**Task details:**
Where the records below reach the line containing "all: try (apply", start transcribing, and end with the line containing "Proof. split; [apply wf_nempty|done]. Qed.", exactly and with nothing else added.

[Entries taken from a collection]
---

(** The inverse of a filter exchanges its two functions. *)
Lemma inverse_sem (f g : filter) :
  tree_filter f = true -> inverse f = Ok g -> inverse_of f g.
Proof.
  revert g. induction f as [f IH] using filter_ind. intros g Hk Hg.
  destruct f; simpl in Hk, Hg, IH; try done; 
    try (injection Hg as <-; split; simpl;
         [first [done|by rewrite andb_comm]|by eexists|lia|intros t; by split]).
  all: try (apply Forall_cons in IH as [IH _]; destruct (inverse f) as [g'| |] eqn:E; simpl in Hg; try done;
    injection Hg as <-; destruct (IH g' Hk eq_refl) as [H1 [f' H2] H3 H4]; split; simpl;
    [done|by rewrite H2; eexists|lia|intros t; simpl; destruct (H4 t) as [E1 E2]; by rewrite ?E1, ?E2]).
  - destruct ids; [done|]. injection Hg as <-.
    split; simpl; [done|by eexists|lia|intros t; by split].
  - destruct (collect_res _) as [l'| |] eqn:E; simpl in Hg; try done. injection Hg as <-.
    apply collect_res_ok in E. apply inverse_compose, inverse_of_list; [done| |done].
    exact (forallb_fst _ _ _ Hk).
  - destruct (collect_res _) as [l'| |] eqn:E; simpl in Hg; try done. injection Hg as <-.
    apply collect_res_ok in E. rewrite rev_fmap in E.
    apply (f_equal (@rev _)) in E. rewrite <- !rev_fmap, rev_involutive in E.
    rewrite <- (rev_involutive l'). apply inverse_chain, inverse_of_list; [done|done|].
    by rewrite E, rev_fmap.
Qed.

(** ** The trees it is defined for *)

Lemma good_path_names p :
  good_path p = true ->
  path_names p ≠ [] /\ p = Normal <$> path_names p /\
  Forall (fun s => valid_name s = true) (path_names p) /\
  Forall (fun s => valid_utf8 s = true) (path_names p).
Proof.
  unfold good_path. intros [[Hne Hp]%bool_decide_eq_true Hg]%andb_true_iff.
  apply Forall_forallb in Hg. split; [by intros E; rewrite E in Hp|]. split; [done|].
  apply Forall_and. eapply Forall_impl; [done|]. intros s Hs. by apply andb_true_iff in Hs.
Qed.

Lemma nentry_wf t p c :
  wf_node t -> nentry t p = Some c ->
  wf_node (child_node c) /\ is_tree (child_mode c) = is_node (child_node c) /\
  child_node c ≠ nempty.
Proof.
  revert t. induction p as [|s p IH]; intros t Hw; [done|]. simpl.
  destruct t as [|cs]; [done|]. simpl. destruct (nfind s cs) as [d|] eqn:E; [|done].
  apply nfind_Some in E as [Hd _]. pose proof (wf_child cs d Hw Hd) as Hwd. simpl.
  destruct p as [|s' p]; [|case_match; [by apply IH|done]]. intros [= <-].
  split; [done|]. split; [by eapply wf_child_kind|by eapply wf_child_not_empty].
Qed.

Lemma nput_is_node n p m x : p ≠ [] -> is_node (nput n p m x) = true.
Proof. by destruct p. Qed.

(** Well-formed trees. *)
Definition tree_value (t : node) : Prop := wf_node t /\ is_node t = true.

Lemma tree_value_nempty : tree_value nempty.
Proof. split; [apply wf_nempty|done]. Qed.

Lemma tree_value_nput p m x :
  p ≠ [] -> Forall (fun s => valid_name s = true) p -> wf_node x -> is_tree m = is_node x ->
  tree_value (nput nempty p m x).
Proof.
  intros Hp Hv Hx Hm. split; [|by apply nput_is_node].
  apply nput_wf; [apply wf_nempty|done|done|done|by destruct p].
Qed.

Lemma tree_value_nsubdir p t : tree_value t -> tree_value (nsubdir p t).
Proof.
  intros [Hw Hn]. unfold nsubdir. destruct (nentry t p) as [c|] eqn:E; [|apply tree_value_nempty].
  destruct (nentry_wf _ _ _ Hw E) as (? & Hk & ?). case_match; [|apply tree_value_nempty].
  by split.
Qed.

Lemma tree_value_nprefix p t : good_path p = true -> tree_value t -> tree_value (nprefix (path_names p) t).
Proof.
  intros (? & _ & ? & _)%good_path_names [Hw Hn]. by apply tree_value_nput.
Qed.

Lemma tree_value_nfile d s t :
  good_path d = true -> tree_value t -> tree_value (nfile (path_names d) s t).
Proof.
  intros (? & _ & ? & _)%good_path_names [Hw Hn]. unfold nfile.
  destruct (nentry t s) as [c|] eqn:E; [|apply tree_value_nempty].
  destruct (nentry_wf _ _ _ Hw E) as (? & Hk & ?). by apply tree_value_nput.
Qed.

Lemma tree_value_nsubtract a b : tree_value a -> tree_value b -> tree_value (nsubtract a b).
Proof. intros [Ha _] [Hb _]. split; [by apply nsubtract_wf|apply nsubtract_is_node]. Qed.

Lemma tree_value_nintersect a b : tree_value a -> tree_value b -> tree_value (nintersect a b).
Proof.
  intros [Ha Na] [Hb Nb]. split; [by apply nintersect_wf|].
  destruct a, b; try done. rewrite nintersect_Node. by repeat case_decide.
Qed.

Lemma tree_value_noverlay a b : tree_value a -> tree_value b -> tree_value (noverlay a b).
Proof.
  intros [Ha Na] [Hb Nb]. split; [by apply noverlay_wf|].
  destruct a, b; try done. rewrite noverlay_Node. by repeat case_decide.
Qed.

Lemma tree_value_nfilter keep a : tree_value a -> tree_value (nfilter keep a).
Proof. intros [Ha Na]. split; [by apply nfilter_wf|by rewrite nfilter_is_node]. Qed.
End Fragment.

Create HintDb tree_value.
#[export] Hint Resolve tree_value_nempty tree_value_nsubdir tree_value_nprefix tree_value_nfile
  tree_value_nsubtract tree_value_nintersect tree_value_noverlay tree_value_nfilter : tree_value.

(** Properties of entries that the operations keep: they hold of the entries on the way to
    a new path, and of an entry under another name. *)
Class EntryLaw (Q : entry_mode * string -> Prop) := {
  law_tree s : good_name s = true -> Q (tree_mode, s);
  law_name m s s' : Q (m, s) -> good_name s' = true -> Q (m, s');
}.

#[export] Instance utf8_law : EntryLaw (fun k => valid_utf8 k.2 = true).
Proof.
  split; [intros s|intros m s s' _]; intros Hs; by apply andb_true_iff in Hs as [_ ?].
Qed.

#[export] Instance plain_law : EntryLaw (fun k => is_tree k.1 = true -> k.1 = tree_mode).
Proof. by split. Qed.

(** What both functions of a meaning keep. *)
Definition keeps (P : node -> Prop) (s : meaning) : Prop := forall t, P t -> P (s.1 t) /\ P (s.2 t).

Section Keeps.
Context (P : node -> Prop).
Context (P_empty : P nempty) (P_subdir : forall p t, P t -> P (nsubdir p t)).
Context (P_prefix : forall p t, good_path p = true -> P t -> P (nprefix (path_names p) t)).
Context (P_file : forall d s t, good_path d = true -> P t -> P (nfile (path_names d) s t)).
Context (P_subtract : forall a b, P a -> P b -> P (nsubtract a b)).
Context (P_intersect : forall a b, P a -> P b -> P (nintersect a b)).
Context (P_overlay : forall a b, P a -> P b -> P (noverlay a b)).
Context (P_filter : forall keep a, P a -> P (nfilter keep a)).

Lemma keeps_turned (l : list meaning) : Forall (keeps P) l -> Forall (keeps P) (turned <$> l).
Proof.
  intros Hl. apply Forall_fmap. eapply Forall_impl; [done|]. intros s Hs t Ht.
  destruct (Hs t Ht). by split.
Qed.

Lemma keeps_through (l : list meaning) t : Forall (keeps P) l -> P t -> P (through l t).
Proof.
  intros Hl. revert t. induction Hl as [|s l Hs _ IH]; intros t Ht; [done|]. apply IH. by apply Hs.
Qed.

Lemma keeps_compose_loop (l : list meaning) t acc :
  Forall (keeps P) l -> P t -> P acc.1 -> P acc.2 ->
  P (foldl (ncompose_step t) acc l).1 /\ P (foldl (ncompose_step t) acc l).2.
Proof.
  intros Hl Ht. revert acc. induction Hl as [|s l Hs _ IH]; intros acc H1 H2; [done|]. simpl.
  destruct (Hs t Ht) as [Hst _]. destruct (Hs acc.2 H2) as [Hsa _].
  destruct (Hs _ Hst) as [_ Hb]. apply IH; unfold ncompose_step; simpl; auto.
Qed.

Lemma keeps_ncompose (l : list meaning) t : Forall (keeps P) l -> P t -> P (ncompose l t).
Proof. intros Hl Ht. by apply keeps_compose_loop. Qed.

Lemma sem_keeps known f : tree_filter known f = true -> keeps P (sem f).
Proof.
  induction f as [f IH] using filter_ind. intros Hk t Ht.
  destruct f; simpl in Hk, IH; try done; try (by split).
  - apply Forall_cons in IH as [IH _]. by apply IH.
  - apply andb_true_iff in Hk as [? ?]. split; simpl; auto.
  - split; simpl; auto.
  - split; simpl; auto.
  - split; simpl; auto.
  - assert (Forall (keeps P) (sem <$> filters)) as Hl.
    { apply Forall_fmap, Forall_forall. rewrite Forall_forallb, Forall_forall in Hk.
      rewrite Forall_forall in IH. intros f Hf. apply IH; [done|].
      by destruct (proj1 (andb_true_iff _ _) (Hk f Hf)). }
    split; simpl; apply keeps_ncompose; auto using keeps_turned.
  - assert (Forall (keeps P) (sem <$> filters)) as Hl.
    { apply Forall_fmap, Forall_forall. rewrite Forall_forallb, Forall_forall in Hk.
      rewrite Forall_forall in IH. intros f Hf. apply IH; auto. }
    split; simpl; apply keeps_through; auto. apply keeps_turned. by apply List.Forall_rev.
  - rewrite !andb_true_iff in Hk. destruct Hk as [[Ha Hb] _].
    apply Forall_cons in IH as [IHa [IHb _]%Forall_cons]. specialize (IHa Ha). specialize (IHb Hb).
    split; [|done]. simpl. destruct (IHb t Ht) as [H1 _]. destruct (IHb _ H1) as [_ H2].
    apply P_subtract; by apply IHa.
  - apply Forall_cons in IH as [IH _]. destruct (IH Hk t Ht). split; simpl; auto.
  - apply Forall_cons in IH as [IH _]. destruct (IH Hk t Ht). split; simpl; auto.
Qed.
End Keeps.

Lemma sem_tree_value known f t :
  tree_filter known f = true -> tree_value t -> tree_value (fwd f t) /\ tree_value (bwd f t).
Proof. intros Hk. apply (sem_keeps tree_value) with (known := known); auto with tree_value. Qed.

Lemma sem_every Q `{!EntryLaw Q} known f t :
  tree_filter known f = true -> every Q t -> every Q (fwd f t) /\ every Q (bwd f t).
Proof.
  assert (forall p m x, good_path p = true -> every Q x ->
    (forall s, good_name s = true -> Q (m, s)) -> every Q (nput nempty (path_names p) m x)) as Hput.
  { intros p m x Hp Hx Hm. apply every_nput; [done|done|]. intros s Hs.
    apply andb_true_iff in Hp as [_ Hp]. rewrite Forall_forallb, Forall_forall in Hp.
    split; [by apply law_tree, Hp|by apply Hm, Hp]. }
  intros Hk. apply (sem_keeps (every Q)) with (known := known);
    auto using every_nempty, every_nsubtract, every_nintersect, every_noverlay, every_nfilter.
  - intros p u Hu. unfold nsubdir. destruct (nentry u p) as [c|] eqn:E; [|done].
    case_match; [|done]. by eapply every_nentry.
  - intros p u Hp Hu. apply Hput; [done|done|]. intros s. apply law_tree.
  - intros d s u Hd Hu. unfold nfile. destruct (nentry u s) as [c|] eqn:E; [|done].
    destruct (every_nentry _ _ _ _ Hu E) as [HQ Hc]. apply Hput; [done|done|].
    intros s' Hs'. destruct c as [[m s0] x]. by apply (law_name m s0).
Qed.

---

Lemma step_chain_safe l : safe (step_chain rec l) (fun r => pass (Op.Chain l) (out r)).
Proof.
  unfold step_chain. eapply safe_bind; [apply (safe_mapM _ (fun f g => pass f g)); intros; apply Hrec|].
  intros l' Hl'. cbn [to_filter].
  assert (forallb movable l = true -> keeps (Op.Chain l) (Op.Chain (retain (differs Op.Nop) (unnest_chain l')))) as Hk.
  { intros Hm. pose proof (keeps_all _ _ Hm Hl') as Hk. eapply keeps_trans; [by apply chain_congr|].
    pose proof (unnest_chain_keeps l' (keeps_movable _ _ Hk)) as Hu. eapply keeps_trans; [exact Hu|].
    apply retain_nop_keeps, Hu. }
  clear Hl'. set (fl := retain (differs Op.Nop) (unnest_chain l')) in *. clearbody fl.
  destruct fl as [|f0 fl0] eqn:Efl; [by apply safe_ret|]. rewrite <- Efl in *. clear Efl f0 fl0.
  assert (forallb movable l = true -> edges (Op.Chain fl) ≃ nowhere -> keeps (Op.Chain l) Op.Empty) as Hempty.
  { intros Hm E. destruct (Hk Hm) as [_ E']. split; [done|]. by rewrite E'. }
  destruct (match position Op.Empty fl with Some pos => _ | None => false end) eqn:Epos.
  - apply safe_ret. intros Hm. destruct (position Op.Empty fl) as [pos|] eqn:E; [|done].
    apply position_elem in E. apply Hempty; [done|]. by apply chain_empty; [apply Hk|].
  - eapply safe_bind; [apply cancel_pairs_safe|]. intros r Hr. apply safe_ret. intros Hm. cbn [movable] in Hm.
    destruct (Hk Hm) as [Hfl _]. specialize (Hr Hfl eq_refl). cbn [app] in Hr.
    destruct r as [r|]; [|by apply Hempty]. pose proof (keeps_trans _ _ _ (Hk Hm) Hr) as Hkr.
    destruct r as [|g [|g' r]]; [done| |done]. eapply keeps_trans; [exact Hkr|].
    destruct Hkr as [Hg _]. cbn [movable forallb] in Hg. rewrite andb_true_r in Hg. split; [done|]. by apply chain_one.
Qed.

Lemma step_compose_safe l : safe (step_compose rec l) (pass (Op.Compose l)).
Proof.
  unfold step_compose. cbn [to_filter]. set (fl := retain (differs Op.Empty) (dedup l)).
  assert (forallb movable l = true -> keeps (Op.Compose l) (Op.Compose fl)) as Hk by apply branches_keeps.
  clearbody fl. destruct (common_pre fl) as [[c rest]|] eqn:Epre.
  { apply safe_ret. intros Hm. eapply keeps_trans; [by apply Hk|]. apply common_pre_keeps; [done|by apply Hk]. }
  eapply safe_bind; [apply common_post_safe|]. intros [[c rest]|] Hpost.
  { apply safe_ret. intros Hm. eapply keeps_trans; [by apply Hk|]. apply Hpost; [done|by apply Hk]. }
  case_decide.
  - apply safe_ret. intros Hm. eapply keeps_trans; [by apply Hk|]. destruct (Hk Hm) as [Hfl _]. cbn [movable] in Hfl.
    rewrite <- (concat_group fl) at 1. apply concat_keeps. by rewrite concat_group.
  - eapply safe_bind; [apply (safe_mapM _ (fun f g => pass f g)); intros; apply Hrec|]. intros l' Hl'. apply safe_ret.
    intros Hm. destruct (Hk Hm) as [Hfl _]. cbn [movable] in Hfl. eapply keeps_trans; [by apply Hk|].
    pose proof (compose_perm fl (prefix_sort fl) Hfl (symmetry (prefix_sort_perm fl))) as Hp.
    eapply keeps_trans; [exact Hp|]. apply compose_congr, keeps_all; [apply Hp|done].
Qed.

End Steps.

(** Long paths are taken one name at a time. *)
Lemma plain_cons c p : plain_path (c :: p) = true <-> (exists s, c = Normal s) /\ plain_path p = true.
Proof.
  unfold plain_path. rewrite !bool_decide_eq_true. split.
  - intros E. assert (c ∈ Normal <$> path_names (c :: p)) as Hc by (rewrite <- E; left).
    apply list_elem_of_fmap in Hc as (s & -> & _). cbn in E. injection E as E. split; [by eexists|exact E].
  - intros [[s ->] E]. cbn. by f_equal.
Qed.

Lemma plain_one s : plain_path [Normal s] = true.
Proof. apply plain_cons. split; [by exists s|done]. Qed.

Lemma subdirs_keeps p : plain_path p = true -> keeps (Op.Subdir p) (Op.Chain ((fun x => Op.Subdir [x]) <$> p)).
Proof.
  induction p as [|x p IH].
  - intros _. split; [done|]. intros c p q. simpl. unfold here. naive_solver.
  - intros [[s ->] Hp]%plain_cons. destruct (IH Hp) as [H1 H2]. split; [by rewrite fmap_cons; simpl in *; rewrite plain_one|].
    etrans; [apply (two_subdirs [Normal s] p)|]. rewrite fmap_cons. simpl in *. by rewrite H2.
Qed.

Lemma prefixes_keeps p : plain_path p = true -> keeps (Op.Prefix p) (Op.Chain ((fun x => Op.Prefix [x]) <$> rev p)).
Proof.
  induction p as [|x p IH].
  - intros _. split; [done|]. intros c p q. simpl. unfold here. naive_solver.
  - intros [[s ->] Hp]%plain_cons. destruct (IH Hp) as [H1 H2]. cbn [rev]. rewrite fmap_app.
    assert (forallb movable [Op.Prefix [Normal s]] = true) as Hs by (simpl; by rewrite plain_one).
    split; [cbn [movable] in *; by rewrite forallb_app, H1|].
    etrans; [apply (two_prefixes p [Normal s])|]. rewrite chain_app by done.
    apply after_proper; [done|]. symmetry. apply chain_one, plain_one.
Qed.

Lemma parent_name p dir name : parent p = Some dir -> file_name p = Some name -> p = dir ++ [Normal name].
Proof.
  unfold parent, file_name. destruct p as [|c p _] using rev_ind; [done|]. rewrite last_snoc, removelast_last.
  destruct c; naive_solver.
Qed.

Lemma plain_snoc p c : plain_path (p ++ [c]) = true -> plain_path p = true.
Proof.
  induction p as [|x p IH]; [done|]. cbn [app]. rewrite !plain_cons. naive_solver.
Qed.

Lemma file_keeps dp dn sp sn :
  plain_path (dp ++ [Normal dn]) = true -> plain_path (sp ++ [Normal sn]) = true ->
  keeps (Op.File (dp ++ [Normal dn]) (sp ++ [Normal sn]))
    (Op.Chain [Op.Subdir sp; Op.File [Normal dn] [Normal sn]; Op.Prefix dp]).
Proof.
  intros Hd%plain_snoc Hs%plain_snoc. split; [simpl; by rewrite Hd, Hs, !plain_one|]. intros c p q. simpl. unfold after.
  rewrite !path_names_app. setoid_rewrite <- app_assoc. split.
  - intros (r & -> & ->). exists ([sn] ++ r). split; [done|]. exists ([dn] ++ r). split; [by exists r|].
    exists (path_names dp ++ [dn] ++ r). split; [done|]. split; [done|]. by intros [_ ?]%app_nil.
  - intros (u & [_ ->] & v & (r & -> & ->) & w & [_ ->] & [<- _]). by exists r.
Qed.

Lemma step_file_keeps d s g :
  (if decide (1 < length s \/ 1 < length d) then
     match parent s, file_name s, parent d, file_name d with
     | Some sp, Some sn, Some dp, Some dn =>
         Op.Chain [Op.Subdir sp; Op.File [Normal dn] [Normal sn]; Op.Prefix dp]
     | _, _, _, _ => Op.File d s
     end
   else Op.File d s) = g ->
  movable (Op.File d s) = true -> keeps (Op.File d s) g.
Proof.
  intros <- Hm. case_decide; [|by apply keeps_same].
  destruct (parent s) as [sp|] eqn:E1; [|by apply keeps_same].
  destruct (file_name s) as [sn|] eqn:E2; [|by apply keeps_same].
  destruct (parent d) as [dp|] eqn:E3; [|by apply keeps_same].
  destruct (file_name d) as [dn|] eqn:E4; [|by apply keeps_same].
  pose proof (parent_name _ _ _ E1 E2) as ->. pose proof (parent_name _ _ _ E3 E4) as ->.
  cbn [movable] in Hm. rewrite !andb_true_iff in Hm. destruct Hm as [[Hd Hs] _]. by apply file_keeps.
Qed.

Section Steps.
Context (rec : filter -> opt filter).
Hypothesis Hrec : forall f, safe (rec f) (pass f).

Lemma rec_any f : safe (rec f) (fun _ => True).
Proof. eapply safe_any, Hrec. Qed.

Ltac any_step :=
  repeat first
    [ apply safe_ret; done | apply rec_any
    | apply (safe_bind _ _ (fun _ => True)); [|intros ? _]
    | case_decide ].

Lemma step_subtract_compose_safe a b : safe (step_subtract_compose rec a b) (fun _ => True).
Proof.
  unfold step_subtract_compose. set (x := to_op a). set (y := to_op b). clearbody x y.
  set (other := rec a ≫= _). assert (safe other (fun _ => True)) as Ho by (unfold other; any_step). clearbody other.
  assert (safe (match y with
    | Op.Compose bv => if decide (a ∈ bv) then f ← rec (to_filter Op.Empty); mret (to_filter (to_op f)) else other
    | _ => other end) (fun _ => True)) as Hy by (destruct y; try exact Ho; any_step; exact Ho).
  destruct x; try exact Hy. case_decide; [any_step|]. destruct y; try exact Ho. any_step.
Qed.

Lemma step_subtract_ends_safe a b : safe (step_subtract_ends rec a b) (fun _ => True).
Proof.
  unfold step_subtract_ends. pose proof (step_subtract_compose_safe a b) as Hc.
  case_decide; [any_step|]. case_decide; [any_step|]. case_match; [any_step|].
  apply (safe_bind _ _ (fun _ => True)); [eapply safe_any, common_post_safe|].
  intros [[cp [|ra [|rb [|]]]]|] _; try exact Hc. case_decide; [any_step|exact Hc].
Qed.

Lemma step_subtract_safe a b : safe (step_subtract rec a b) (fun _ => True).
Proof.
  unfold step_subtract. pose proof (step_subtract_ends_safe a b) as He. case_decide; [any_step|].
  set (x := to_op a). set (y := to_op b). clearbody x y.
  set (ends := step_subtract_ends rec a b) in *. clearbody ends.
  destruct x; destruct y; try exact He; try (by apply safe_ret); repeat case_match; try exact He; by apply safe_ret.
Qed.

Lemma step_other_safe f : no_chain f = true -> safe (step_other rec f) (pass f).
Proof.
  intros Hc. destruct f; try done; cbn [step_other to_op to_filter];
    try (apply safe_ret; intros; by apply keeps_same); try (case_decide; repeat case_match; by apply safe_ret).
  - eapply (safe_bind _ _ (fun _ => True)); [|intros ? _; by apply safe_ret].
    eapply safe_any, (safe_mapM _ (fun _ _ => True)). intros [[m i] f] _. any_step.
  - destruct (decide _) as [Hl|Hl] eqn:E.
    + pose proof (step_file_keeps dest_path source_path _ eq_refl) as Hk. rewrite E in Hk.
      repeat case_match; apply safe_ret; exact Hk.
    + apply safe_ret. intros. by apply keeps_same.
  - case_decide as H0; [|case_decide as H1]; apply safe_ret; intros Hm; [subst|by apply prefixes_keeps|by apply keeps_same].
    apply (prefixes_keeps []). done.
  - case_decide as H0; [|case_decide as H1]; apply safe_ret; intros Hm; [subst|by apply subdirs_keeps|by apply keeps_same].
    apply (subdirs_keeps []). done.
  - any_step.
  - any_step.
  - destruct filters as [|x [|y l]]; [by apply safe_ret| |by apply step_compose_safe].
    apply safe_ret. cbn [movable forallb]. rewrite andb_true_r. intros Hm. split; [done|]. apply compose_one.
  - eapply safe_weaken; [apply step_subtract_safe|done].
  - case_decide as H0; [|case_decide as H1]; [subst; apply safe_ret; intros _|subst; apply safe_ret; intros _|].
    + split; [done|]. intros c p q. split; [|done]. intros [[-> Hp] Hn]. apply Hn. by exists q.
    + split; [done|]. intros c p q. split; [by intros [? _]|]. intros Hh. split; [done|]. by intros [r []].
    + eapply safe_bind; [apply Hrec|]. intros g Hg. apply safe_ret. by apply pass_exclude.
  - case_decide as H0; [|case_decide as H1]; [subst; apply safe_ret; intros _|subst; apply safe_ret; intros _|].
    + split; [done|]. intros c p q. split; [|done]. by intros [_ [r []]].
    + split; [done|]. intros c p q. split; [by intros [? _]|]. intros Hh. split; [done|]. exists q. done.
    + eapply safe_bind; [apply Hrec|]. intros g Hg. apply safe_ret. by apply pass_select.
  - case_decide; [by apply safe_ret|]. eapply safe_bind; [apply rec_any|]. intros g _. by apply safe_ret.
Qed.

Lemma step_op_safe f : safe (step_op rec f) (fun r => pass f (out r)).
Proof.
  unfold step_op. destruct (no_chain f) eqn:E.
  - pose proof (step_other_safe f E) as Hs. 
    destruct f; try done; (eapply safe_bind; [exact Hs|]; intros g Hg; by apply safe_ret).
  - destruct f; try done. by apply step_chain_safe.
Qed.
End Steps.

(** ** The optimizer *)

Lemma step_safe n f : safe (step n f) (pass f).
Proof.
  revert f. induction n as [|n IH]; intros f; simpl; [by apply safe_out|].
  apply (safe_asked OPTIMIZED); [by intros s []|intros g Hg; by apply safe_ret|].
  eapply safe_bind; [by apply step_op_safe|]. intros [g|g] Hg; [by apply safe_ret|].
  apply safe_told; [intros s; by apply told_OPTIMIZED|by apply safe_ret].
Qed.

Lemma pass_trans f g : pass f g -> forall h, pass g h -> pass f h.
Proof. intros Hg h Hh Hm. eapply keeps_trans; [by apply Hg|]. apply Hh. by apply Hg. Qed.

---

**Final answer:**
  all: try (apply Forall_cons in IH as [IH _]; destruct (inverse f) as [g'| |] eqn:E; simpl in Hg; try done;
    injection Hg as <-; destruct (IH g' Hk eq_refl) as [H1 [f' H2] H3 H4]; split; simpl;
    [done|by rewrite H2; eexists|lia|intros t; simpl; destruct (H4 t) as [E1 E2]; by rewrite ?E1, ?E2]).
  - destruct ids; [done|]. injection Hg as <-.
    split; simpl; [done|by eexists|lia|intros t; by split].
  - destruct (collect_res _) as [l'| |] eqn:E; simpl in Hg; try done. injection Hg as <-.
    apply collect_res_ok in E. apply inverse_compose, inverse_of_list; [done| |done].
    exact (forallb_fst _ _ _ Hk).
  - destruct (collect_res _) as [l'| |] eqn:E; simpl in Hg; try done. injection Hg as <-.
    apply collect_res_ok in E. rewrite rev_fmap in E.
    apply (f_equal (@rev _)) in E. rewrite <- !rev_fmap, rev_involutive in E.
    rewrite <- (rev_involutive l'). apply inverse_chain, inverse_of_list; [done|done|].
    by rewrite E, rev_fmap.
Qed.

(** ** The trees it is defined for *)

Lemma good_path_names p :
  good_path p = true ->
  path_names p ≠ [] /\ p = Normal <$> path_names p /\
  Forall (fun s => valid_name s = true) (path_names p) /\
  Forall (fun s => valid_utf8 s = true) (path_names p).
Proof.
  unfold good_path. intros [[Hne Hp]%bool_decide_eq_true Hg]%andb_true_iff.
  apply Forall_forallb in Hg. split; [by intros E; rewrite E in Hp|]. split; [done|].
  apply Forall_and. eapply Forall_impl; [done|]. intros s Hs. by apply andb_true_iff in Hs.
Qed.

Lemma nentry_wf t p c :
  wf_node t -> nentry t p = Some c ->
  wf_node (child_node c) /\ is_tree (child_mode c) = is_node (child_node c) /\
  child_node c ≠ nempty.
Proof.
  revert t. induction p as [|s p IH]; intros t Hw; [done|]. simpl.
  destruct t as [|cs]; [done|]. simpl. destruct (nfind s cs) as [d|] eqn:E; [|done].
  apply nfind_Some in E as [Hd _]. pose proof (wf_child cs d Hw Hd) as Hwd. simpl.
  destruct p as [|s' p]; [|case_match; [by apply IH|done]]. intros [= <-].
  split; [done|]. split; [by eapply wf_child_kind|by eapply wf_child_not_empty].
Qed.

Lemma nput_is_node n p m x : p ≠ [] -> is_node (nput n p m x) = true.
Proof. by destruct p. Qed.

(** Well-formed trees. *)
Definition tree_value (t : node) : Prop := wf_node t /\ is_node t = true.

Lemma tree_value_nempty : tree_value nempty.
Proof. split; [apply wf_nempty|done]. Qed.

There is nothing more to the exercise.